## TASK INPUTS
►
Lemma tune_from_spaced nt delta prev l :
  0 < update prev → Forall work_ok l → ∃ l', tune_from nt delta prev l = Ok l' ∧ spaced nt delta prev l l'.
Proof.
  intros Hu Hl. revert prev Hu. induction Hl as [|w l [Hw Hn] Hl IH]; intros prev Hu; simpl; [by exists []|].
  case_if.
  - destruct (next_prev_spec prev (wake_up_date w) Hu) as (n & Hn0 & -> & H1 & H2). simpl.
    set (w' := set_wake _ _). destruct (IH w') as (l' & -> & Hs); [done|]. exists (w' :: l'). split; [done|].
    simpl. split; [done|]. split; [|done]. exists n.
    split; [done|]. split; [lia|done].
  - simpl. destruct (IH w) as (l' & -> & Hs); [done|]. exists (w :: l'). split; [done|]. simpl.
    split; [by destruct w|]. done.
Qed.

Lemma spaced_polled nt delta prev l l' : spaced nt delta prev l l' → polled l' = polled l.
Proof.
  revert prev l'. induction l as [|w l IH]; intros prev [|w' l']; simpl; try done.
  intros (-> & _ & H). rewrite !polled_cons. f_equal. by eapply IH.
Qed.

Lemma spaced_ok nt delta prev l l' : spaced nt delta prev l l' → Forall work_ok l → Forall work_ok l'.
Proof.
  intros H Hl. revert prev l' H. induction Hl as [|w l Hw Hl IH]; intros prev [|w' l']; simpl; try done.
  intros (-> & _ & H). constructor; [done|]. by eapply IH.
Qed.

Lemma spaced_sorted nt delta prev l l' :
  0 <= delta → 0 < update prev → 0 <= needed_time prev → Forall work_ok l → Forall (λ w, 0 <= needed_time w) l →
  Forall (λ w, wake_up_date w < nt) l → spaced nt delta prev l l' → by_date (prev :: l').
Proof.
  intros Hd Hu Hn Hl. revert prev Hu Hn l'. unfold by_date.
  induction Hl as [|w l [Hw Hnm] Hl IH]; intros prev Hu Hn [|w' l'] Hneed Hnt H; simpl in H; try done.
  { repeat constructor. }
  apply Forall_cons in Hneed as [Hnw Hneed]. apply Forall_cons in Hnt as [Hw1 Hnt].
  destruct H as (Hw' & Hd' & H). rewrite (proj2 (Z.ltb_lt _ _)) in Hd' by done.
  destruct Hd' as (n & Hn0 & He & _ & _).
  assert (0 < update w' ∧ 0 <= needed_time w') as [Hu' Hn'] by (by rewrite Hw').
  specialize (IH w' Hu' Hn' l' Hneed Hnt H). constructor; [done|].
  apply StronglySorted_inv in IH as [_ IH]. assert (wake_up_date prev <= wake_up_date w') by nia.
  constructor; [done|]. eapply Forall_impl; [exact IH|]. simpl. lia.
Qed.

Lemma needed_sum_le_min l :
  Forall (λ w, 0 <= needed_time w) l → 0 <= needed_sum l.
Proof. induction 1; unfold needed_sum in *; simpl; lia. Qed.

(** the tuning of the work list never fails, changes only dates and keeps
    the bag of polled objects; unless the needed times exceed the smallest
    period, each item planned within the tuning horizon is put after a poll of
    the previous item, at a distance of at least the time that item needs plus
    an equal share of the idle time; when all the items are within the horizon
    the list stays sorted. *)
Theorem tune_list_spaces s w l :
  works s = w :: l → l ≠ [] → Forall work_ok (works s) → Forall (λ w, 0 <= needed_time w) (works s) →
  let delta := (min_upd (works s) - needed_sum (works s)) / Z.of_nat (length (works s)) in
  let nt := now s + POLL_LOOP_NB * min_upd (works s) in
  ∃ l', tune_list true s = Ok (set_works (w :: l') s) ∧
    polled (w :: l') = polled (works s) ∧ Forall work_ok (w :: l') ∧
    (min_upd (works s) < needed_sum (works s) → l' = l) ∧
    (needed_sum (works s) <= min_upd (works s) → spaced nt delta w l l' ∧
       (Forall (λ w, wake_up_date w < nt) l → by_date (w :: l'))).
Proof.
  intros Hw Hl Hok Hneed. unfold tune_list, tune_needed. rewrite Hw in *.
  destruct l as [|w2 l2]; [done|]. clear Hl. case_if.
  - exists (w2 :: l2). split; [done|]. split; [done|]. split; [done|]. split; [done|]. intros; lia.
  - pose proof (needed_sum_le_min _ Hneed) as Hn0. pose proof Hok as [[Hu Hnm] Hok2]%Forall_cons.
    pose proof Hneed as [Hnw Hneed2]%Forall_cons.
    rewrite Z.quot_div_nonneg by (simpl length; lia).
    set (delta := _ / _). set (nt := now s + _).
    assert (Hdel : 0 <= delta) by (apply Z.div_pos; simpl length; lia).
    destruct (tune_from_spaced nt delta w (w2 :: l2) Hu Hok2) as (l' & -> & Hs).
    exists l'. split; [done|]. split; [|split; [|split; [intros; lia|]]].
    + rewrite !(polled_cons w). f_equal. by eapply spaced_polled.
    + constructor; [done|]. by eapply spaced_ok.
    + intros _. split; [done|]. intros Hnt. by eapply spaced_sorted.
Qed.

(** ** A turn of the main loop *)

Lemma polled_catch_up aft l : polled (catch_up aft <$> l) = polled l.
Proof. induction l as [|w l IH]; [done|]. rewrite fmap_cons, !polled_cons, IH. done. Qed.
◄
## TASK STATEMENT
What you give back must match the records word for word.

## ANSWER SECTION
Lemma tune_from_spaced nt delta prev l :
  0 < update prev → Forall work_ok l → ∃ l', tune_from nt delta prev l = Ok l' ∧ spaced nt delta prev l l'.
Proof.
  intros Hu Hl. revert prev Hu. induction Hl as [|w l [Hw Hn] Hl IH]; intros prev Hu; simpl; [by exists []|].
  case_if.
  - destruct (next_prev_spec prev (wake_up_date w) Hu) as (n & Hn0 & -> & H1 & H2). simpl.
    set (w' := set_wake _ _). destruct (IH w') as (l' & -> & Hs); [done|]. exists (w' :: l'). split; [done|].
    simpl. split; [done|]. split; [|done]. exists n.
    split; [done|]. split; [lia|done].
  - simpl. destruct (IH w) as (l' & -> & Hs); [done|]. exists (w :: l'). split; [done|]. simpl.
    split; [by destruct w|]. done.
Qed.

Lemma spaced_polled nt delta prev l l' : spaced nt delta prev l l' → polled l' = polled l.
Proof.
  revert prev l'. induction l as [|w l IH]; intros prev [|w' l']; simpl; try done.
  intros (-> & _ & H). rewrite !polled_cons. f_equal. by eapply IH.
Qed.

Lemma spaced_ok nt delta prev l l' : spaced nt delta prev l l' → Forall work_ok l → Forall work_ok l'.
Proof.
  intros H Hl. revert prev l' H. induction Hl as [|w l Hw Hl IH]; intros prev [|w' l']; simpl; try done.
  intros (-> & _ & H). constructor; [done|]. by eapply IH.
Qed.

Lemma spaced_sorted nt delta prev l l' :
  0 <= delta → 0 < update prev → 0 <= needed_time prev → Forall work_ok l → Forall (λ w, 0 <= needed_time w) l →
  Forall (λ w, wake_up_date w < nt) l → spaced nt delta prev l l' → by_date (prev :: l').
Proof.
  intros Hd Hu Hn Hl. revert prev Hu Hn l'. unfold by_date.
  induction Hl as [|w l [Hw Hnm] Hl IH]; intros prev Hu Hn [|w' l'] Hneed Hnt H; simpl in H; try done.
  { repeat constructor. }
  apply Forall_cons in Hneed as [Hnw Hneed]. apply Forall_cons in Hnt as [Hw1 Hnt].
  destruct H as (Hw' & Hd' & H). rewrite (proj2 (Z.ltb_lt _ _)) in Hd' by done.
  destruct Hd' as (n & Hn0 & He & _ & _).
  assert (0 < update w' ∧ 0 <= needed_time w') as [Hu' Hn'] by (by rewrite Hw').
  specialize (IH w' Hu' Hn' l' Hneed Hnt H). constructor; [done|].
  apply StronglySorted_inv in IH as [_ IH]. assert (wake_up_date prev <= wake_up_date w') by nia.
  constructor; [done|]. eapply Forall_impl; [exact IH|]. simpl. lia.
Qed.

Lemma needed_sum_le_min l :
  Forall (λ w, 0 <= needed_time w) l → 0 <= needed_sum l.
Proof. induction 1; unfold needed_sum in *; simpl; lia. Qed.

(** the tuning of the work list never fails, changes only dates and keeps
    the bag of polled objects; unless the needed times exceed the smallest
    period, each item planned within the tuning horizon is put after a poll of
    the previous item, at a distance of at least the time that item needs plus
    an equal share of the idle time; when all the items are within the horizon
    the list stays sorted. *)
Theorem tune_list_spaces s w l :
  works s = w :: l → l ≠ [] → Forall work_ok (works s) → Forall (λ w, 0 <= needed_time w) (works s) →
  let delta := (min_upd (works s) - needed_sum (works s)) / Z.of_nat (length (works s)) in
  let nt := now s + POLL_LOOP_NB * min_upd (works s) in
  ∃ l', tune_list true s = Ok (set_works (w :: l') s) ∧
    polled (w :: l') = polled (works s) ∧ Forall work_ok (w :: l') ∧
    (min_upd (works s) < needed_sum (works s) → l' = l) ∧
    (needed_sum (works s) <= min_upd (works s) → spaced nt delta w l l' ∧
       (Forall (λ w, wake_up_date w < nt) l → by_date (w :: l'))).
Proof.
  intros Hw Hl Hok Hneed. unfold tune_list, tune_needed. rewrite Hw in *.
  destruct l as [|w2 l2]; [done|]. clear Hl. case_if.
  - exists (w2 :: l2). split; [done|]. split; [done|]. split; [done|]. split; [done|]. intros; lia.
  - pose proof (needed_sum_le_min _ Hneed) as Hn0. pose proof Hok as [[Hu Hnm] Hok2]%Forall_cons.
    pose proof Hneed as [Hnw Hneed2]%Forall_cons.
    rewrite Z.quot_div_nonneg by (simpl length; lia).
    set (delta := _ / _). set (nt := now s + _).
    assert (Hdel : 0 <= delta) by (apply Z.div_pos; simpl length; lia).
    destruct (tune_from_spaced nt delta w (w2 :: l2) Hu Hok2) as (l' & -> & Hs).
    exists l'. split; [done|]. split; [|split; [|split; [intros; lia|]]].
    + rewrite !(polled_cons w). f_equal. by eapply spaced_polled.
    + constructor; [done|]. by eapply spaced_ok.
    + intros _. split; [done|]. intros Hnt. by eapply spaced_sorted.
Qed.

(** ** A turn of the main loop *)

Lemma polled_catch_up aft l : polled (catch_up aft <$> l) = polled l.
Proof. induction l as [|w l IH]; [done|]. rewrite fmap_cons, !polled_cons, IH. done. Qed.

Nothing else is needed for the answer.